(** * Export and CTest handler commands: a shallow embedding

    The development follows three translation units of the repository:

    - [Source/CTest/cmCTestHandlerCommand.cxx]: the generic dispatch of a
      ctest handler command, with its error-state guard;
    - [Source/CTest/cmCTestBuildCommand.cxx]: the build command's handler
      initialisation;
    - [Source/cmExportCommand.cxx]: the export command, its PACKAGE form and
      the package registry.

    Stateful code is written with explicit state passing.  Collaborators whose
    code lives in other translation units (argument parser, file system,
    generators, handlers) are fields of type classes, so every theorem holds
    for all of their implementations. *)

From stdpp Require Import base gmap strings list sorting pretty.
From Stdlib Require Import ZArith Ascii.

Local Open Scope Z_scope.

(** ** Strings *)

Module Str.

(** [std::string::empty]. *)
Definition empty (s : string) : bool := bool_decide (s = "").

(** The double-quote character, as a one-character string. *)
Definition dquote : string := String "034"%char EmptyString.

(** [s] starts with [p]. *)
Fixpoint starts_with (p s : string) : bool :=
  match p, s with
  | EmptyString, _ => true
  | String a p', String b s' => bool_decide (a = b) && starts_with p' s'
  | String _ _, EmptyString => false
  end.

(** [needle] occurs somewhere in [s] (what a non-null result of
    [cmSystemTools::FindLastString] means). *)
Fixpoint contains (needle s : string) : bool :=
  starts_with needle s ||
  match s with
  | EmptyString => false
  | String _ s' => contains needle s'
  end.

End Str.

(** ** Messages *)

(** The message kinds the three translation units issue. *)
Inductive MessageType := AUTHOR_WARNING | FATAL_ERROR | WARNING.

Global Instance MessageType_eq_dec : EqDecision MessageType.
Proof. solve_decision. Defined.

(** ** Detecting a keyword given twice *)

Module Keywords.

(** [std::sort] on the seen keywords: the order of [cm::string_view] is the
    lexicographic order on bytes, for which equal strings are identical, so
    the result is the one sorted permutation. *)
Definition sort (kws : list string) : list string := merge_sort String.le kws.

(** [std::adjacent_find]: the first element that equals its successor. *)
Fixpoint adjacent_find (l : list string) : option string :=
  match l with
  | x :: t =>
      match t with
      | y :: _ => if decide (x = y) then Some x else adjacent_find t
      | [] => None
      end
  | [] => None
  end.

(** How often a keyword was supplied. *)
Definition occurrences (k : string) (l : list string) : nat :=
  length (filter (λ x, x = k) l).

End Keywords.

(** ** The ctest handler commands *)

Module CTest.

Definition endl : string := String "010"%char "".

(** Levels of [cmCTestLog] used by the two translation units. *)
Inductive LogType := DEBUG | HANDLER_VERBOSE_OUTPUT | ERROR_MESSAGE.

(** What a command invocation reads and writes: the process-wide error
    flag of [cmSystemTools], the variables of the calling [cmMakefile], the
    error text of the [cmExecutionStatus], the messages issued, the ctest
    log, and the [cmCTest] instance (configuration type, configuration
    entries, time limit), together with the process working directory. *)
Record State := mkState {
  ErrorOccurred : bool;
  Definitions : gmap string string;
  StatusError : string;
  Messages : list (MessageType * string);
  Log : list (LogType * string);
  ConfigType : string;
  CTestConfiguration : gmap string string;
  TimeLimit : option string;
  WorkingDirectory : string;
}.

Definition set_ErrorOccurred (b : bool) (s : State) : State :=
  mkState b (Definitions s) (StatusError s) (Messages s) (Log s)
          (ConfigType s) (CTestConfiguration s) (TimeLimit s)
          (WorkingDirectory s).
Definition set_Definitions (d : gmap string string) (s : State) : State :=
  mkState (ErrorOccurred s) d (StatusError s) (Messages s) (Log s)
          (ConfigType s) (CTestConfiguration s) (TimeLimit s)
          (WorkingDirectory s).
Definition set_StatusError (e : string) (s : State) : State :=
  mkState (ErrorOccurred s) (Definitions s) e (Messages s) (Log s)
          (ConfigType s) (CTestConfiguration s) (TimeLimit s)
          (WorkingDirectory s).
Definition set_Messages (m : list (MessageType * string)) (s : State) : State :=
  mkState (ErrorOccurred s) (Definitions s) (StatusError s) m (Log s)
          (ConfigType s) (CTestConfiguration s) (TimeLimit s)
          (WorkingDirectory s).
Definition set_Log (l : list (LogType * string)) (s : State) : State :=
  mkState (ErrorOccurred s) (Definitions s) (StatusError s) (Messages s) l
          (ConfigType s) (CTestConfiguration s) (TimeLimit s)
          (WorkingDirectory s).
Definition set_ConfigType (c : string) (s : State) : State :=
  mkState (ErrorOccurred s) (Definitions s) (StatusError s) (Messages s)
          (Log s) c (CTestConfiguration s) (TimeLimit s) (WorkingDirectory s).
Definition set_CTestConfiguration (c : gmap string string) (s : State) : State :=
  mkState (ErrorOccurred s) (Definitions s) (StatusError s) (Messages s)
          (Log s) (ConfigType s) c (TimeLimit s) (WorkingDirectory s).
Definition set_TimeLimit (t : option string) (s : State) : State :=
  mkState (ErrorOccurred s) (Definitions s) (StatusError s) (Messages s)
          (Log s) (ConfigType s) (CTestConfiguration s) t (WorkingDirectory s).
Definition set_WorkingDirectory (d : string) (s : State) : State :=
  mkState (ErrorOccurred s) (Definitions s) (StatusError s) (Messages s)
          (Log s) (ConfigType s) (CTestConfiguration s) (TimeLimit s) d.

(** *** The global error flag

    Modelled from the spec: [cmSystemTools] is not among the sources at
    hand; the spec describes one process-wide error-occurred flag that can
    be read, raised and reset. *)
Definition GetErrorOccurredFlag (s : State) : bool := ErrorOccurred s.
Definition SetErrorOccurred (s : State) : State := set_ErrorOccurred true s.
Definition SetFatalErrorOccurred (s : State) : State := set_ErrorOccurred true s.
Definition ResetErrorOccurredFlag (s : State) : State := set_ErrorOccurred false s.

(** *** The calling makefile and the execution status *)

(** [cmMakefile::GetDefinition]: a [cmValue], null when undefined. *)
Definition GetDefinition (name : string) (s : State) : option string :=
  Definitions s !! name.
Definition GetSafeDefinition (name : string) (s : State) : string :=
  default "" (Definitions s !! name).
Definition AddDefinition (name value : string) (s : State) : State :=
  set_Definitions (<[name := value]> (Definitions s)) s.
(** [cmNonempty] on a [cmValue]: defined and not the empty string. *)
Definition cmNonempty (v : option string) : bool :=
  match v with
  | Some x => negb (Str.empty x)
  | None => false
  end.
(** [cmCommand::SetError] stores the text in the execution status. *)
Definition SetError (e : string) (s : State) : State := set_StatusError e s.
Definition GetError (s : State) : string := StatusError s.
(** [cmMakefile::IssueMessage]: the message is recorded; a fatal one marks
    the global error flag. *)
Definition IssueMessage (t : MessageType) (text : string) (s : State) : State :=
  let s := set_Messages (Messages s ++ [(t, text)]) s in
  match t with
  | FATAL_ERROR => SetErrorOccurred s
  | _ => s
  end.

(** *** The ctest instance

    Modelled from the spec: [cmCTest] is not among the sources at hand; the
    spec treats it as the ambient configuration store, here a map from
    entry name to value, an absent entry reading as the empty string. *)
Definition cmCTestLog (t : LogType) (text : string) (s : State) : State :=
  set_Log (Log s ++ [(t, text)]) s.
Definition cmCTestOptionalLog (t : LogType) (text : string) (suppress : bool)
    (s : State) : State :=
  if suppress then s else cmCTestLog t text s.
Definition SetConfigType (ct : string) (s : State) : State := set_ConfigType ct s.
Definition GetConfigType (s : State) : string := ConfigType s.
Definition SetCTestConfiguration (name value : string) (suppress : bool)
    (s : State) : State :=
  set_CTestConfiguration (<[name := value]> (CTestConfiguration s)) s.
Definition GetCTestConfiguration (name : string) (s : State) : string :=
  default "" (CTestConfiguration s !! name).
Definition SetTimeLimit (v : option string) (s : State) : State :=
  set_TimeLimit v s.

(** [cmSystemTools::FindLastString] used as a test. *)
Definition FindLastString (s needle : string) : bool := Str.contains needle s.

(** [std::to_string] on the handler's status code. *)
Definition to_string (z : Z) : string := pretty z.

(** *** SaveRestoreErrorState *)

Record SaveRestoreErrorState := mkGuard {
  InitialErrorState : bool;
  CaptureCMakeErrorValue : bool;
}.

(** The constructor snapshots the flag and resets it. *)
Definition SaveRestoreErrorState_new (s : State) : SaveRestoreErrorState * State :=
  (mkGuard (GetErrorOccurredFlag s) false, ResetErrorOccurredFlag s).

Definition CaptureCMakeError_call (e : SaveRestoreErrorState) : SaveRestoreErrorState :=
  mkGuard (InitialErrorState e) true.

(** The destructor, run on every return of [InitialPass]. *)
Definition SaveRestoreErrorState_delete (e : SaveRestoreErrorState) (s : State) : State :=
  if negb (CaptureCMakeErrorValue e) then
    if InitialErrorState e then SetErrorOccurred s else s
  else
    let currentState := GetErrorOccurredFlag s in
    if negb (Bool.eqb currentState (InitialErrorState e)) then
      if InitialErrorState e then SetErrorOccurred s
      else ResetErrorOccurredFlag s
    else s.

(** *** Arguments bound by every handler command ([BindArguments]) *)

Record HandlerArguments := mkHandlerArguments {
  ParsedKeywords : list string;
  Append : bool;
  Quiet : bool;
  ReturnValue : string;
  CaptureCMakeError : string;
  Source : string;
  Build : string;
  SubmitIndex : string;
}.

(** Lines 88-95 of [InitialPass]: the seen keywords are sorted and searched
    for two equal neighbours. *)
Definition CheckParsedKeywords (kws : list string) (s : State) : State :=
  match Keywords.adjacent_find (Keywords.sort kws) with
  | Some it =>
      IssueMessage FATAL_ERROR ("Called with more than one value for " +:+ it) s
  | None => s
  end.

● Task to carry out: Copy out only the lines above from the one with "log, and the" to the one with "StatusError : string;", inclusive, exactly as they stand.

● Answer to this task:
    log, and the [cmCTest] instance (configuration type, configuration
    entries, time limit), together with the process working directory. *)
Record State := mkState {
  ErrorOccurred : bool;
  Definitions : gmap string string;
  StatusError : string;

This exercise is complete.